Cervical cancer is a prevalent malignancy in women, ranking fourth worldwide based on the 2020 Global Cancer Observatory statistics (GLOBOCAN). This disease ranks 12^th in our country, with an incidence rate of 4.8 per thousand, as reported in the literature.[1,2] Radiotherapy represents a pivotal treatment modality, especially in cases with lymph node metastasis. As chemotherapy technology evolves, radiotherapy has emerged as the standard treatment approach. In cases where metastasis has occurred in the paraaortic lymph nodes, careful evaluation of all volumes and organs at risk is critical to ensure treatment success with minimal side effects while providing a uniform dose distribution within the target volume.[1-3] Thankfully, advancements in radiotherapy techniques have improved treatment outcomes. While three-dimensional conformal radiotherapy (3DCRT) was commonly used in the past, the latest techniques such as intensity-modulated radiotherapy (IMRT) and volumetric-modulated radiotherapy (VMAT) have grown in popularity due to their ability to offer fewer fractions, shorter treatment times, and high fraction doses.[4-6] These techniques have also shown promise in studies involving gynecologic cancers, as they cause less damage to normal tissues, reduce treatment times, and require fewer monitor units.[7,8]

Recent research has focused on comparing IMRT and VMAT techniques for simultaneous integrated boosts (SIB) in various anatomical sites. This is because the clinical use of VMAT has increased.[9,10] However, there is still a lack of comprehensive studies evaluating these techniques, particularly in cases of cervical cancers with paraaortic lymph node (PALN) metastases.[11,12]

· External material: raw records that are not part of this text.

(** C9, as the code has it: for a panorama that loads and has fewer than
    32767 rows and columns, the builder renders exactly four views of
    800 x 600 pixels, with yaw 0, 90, 180 and 270 degrees, pitch 0 and a
    field of view of 90 degrees, and stores and returns them under the
    names front, right, back and left.  The horizontal coordinates each
    view samples lie within 45 degrees of its yaw, its first column at the
    left edge of that field and its last column at the right edge: the
    four fields tile the circle without a gap, and the last column of a
    view looks in the same direction as the first column of the next.
    For a larger panorama the builder raises the error of [cv2.remap] and
    writes nothing. *)
Theorem generate_four_views (E : env) (image_id image_url : string)
    (w w0 : world) (pano : image) :
  load_pano E image_id image_url w = (Ok (Some pano), w0) ->
  ((Z.of_nat (shape_h pano) < 32767
    /\ Z.of_nat (shape_w pano) < 32767)%Z ->
   exists w',
     generate_normal_views_for_pano E image_id image_url w
     = (Ok (<["left" := url_for_static E (rel_path_of image_id "left")]>
             (<["back" := url_for_static E (rel_path_of image_id "back")]>
               (<["right" := url_for_static E (rel_path_of image_id "right")]>
                 (<["front" := url_for_static E (rel_path_of image_id "front")]>
                    ∅)))),
        w')
     /\ net_log w' = net_log w0
     /\ Forall
          (fun '(yaw, name, left_deg, right_deg) =>
             exists map_x map_y,
               equirect_maps (shape_h pano) (shape_w pano)
                 (IZR yaw) 0 90 800 600 = Ok (map_x, map_y)
               /\ perspective_from_equirect pano (IZR yaw) 0 90 800 600
                  = Ok (np.zip_grid (cv2.sample pano) map_x map_y)
               /\ fs w' !! out_path_of image_id name
                  = Some (imencode E
                            (np.zip_grid (cv2.sample pano) map_x map_y))
               /\ grid_shape map_x 600 800
               /\ covers_field (shape_w pano) map_x (IZR yaw) 90 799
                    left_deg right_deg)
          [ (0%Z, "front", -45, 45); (90%Z, "right", 45, 135);
            (180%Z, "back", 135, -135); (270%Z, "left", -135, -45) ])
  /\ (~ (Z.of_nat (shape_h pano) < 32767
         /\ Z.of_nat (shape_w pano) < 32767)%Z ->
      generate_normal_views_for_pano E image_id image_url w
      = (Raise CvError, w0)).
Proof.
  intros Hload. split; [intros [Lh Lw]|intros Hn]; cycle 1.
  { unfold generate_normal_views_for_pano. unfold mbind at 1, M_bind at 1.
    rewrite Hload. unfold yaw_list. cbn [render_views].
    unfold mbind, M_bind. rewrite render_view_frame.
    unfold pitch_deg, fov_deg, out_w, out_h.
    rewrite perspective_from_equirect_too_large;
      [reflexivity|lra|lia|lia|].
    unfold within_remap_limit, cv2.SHRT_MAX. lia. }
  assert (Hlim : within_remap_limit pano 800 600).
  { unfold within_remap_limit, cv2.SHRT_MAX. lia. }
  destruct (perspective_from_equirect_maps pano 0 0 90 800 600)
    as (fx & fy & Mf & Gf & _ & Hfront); [lra|lia|lia|exact Hlim|].
  destruct (perspective_from_equirect_maps pano 90 0 90 800 600)
    as (rx & ry & Mr & Gr & _ & Hright); [lra|lia|lia|exact Hlim|].
  destruct (perspective_from_equirect_maps pano 180 0 90 800 600)
    as (bx & by' & Mb & Gb & _ & Hback); [lra|lia|lia|exact Hlim|].
  destruct (perspective_from_equirect_maps pano 270 0 90 800 600)
    as (lx & ly & Ml & Gl & _ & Hleft); [lra|lia|lia|exact Hlim|].
  eexists. split.
  { unfold generate_normal_views_for_pano. unfold mbind at 1, M_bind at 1.
    rewrite Hload. unfold yaw_list. cbn [render_views].
    unfold mbind, M_bind. rewrite !render_view_frame.
    unfold pitch_deg, fov_deg, out_w, out_h.
    rewrite Hfront. rewrite !render_view_frame.
    unfold pitch_deg, fov_deg, out_w, out_h.
    rewrite Hright. rewrite !render_view_frame.
    unfold pitch_deg, fov_deg, out_w, out_h.
    rewrite Hback. rewrite !render_view_frame.
    unfold pitch_deg, fov_deg, out_w, out_h.
    rewrite Hleft. reflexivity. }
  cbn [fs net_log].
  change (view_name 0) with "front". change (view_name 90) with "right".
  change (view_name 180) with "back". change (view_name 270) with "left".
  assert (Hne : forall n1 n2 : string,
             "_" +:+ n1 +:+ ".jpg" <> "_" +:+ n2 +:+ ".jpg" ->
             out_path_of image_id n1 <> out_path_of image_id n2).
  { intros n1 n2 Hn H. apply Hn. now apply out_path_of_inj in H. }
  split; [reflexivity|].
  change (Z.to_nat 600) with 600%nat in *.
  change (Z.to_nat 800) with 800%nat in *.
  repeat apply Forall_cons_2; [| | | |constructor].
  - exists fx, fy. do 2 (split; [assumption|]). split; [|split].
    + rewrite !lookup_insert_ne by (apply Hne; discriminate).
      apply lookup_insert_eq.
    + exact Gf.
    + eapply view_map_covers; [|exact Mf]. rewrite !elem_of_cons. tauto.
  - exists rx, ry. do 2 (split; [assumption|]). split; [|split].
    + rewrite !lookup_insert_ne by (apply Hne; discriminate).
      apply lookup_insert_eq.
    + exact Gr.
    + eapply view_map_covers; [|exact Mr]. rewrite !elem_of_cons. tauto.
  - exists bx, by'. do 2 (split; [assumption|]). split; [|split].
    + rewrite !lookup_insert_ne by (apply Hne; discriminate).
      apply lookup_insert_eq.
    + exact Gb.
    + eapply view_map_covers; [|exact Mb]. rewrite !elem_of_cons. tauto.
  - exists lx, ly. do 2 (split; [assumption|]). split; [|split].
    + apply lookup_insert_eq.
    + exact Gl.
    + eapply view_map_covers; [|exact Ml]. rewrite !elem_of_cons. tauto.
Qed.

The focus of our research was on conducting a comparative analysis of the dosimetric aspects of IMRT and VMAT plans under SIB conditions to determine the optimal treatment approach for patients undergoing radiotherapy. We sought to evaluate the effectiveness of SIB-VMAT and SIB-yttrium-90 radioembolization (SIB-YART) treatment planning methods for cervical cancer patients, focusing on the Planned Target Volume (PTV) and doses received by organs at risk. To achieve this, we conducted a statistical analysis of the dose volume histograms (DVH) generated by both techniques, comparing their respective dosimetric properties.

Introduction

Methods

This research involved 10 patients who had been diagnosed with cervical cancer with PALN metastasis and had completed their treatment, with the Department"s consent. Written consents required for the study were obtained in compliance with the Declaration of Helsinki, and approval was granted by the local ethics committee (Decision No: 24-2.1T/75).

In order to ensure comprehensive treatment, all patients underwent a pelvic-paraaortic field plan. A radiation oncologist utilized computed tomography (CT) scans of the pelvic region from ten patients to create the PTV. The plan incorporated definitions of the gross tumor volume (GTV), clinical target volume (CTV), internal tumor volume (ITV), and contours relating to critical organs (OAR), for instance, bladder, bowel, femoral heads, kidneys, liver, rectum, sigmoid, and spinal cord. The PTV was designed with a margin of 1.0 cm for the CTV and 1?1.5 cm for the ITV, allowing organ movement while limiting the dose to normal tissues.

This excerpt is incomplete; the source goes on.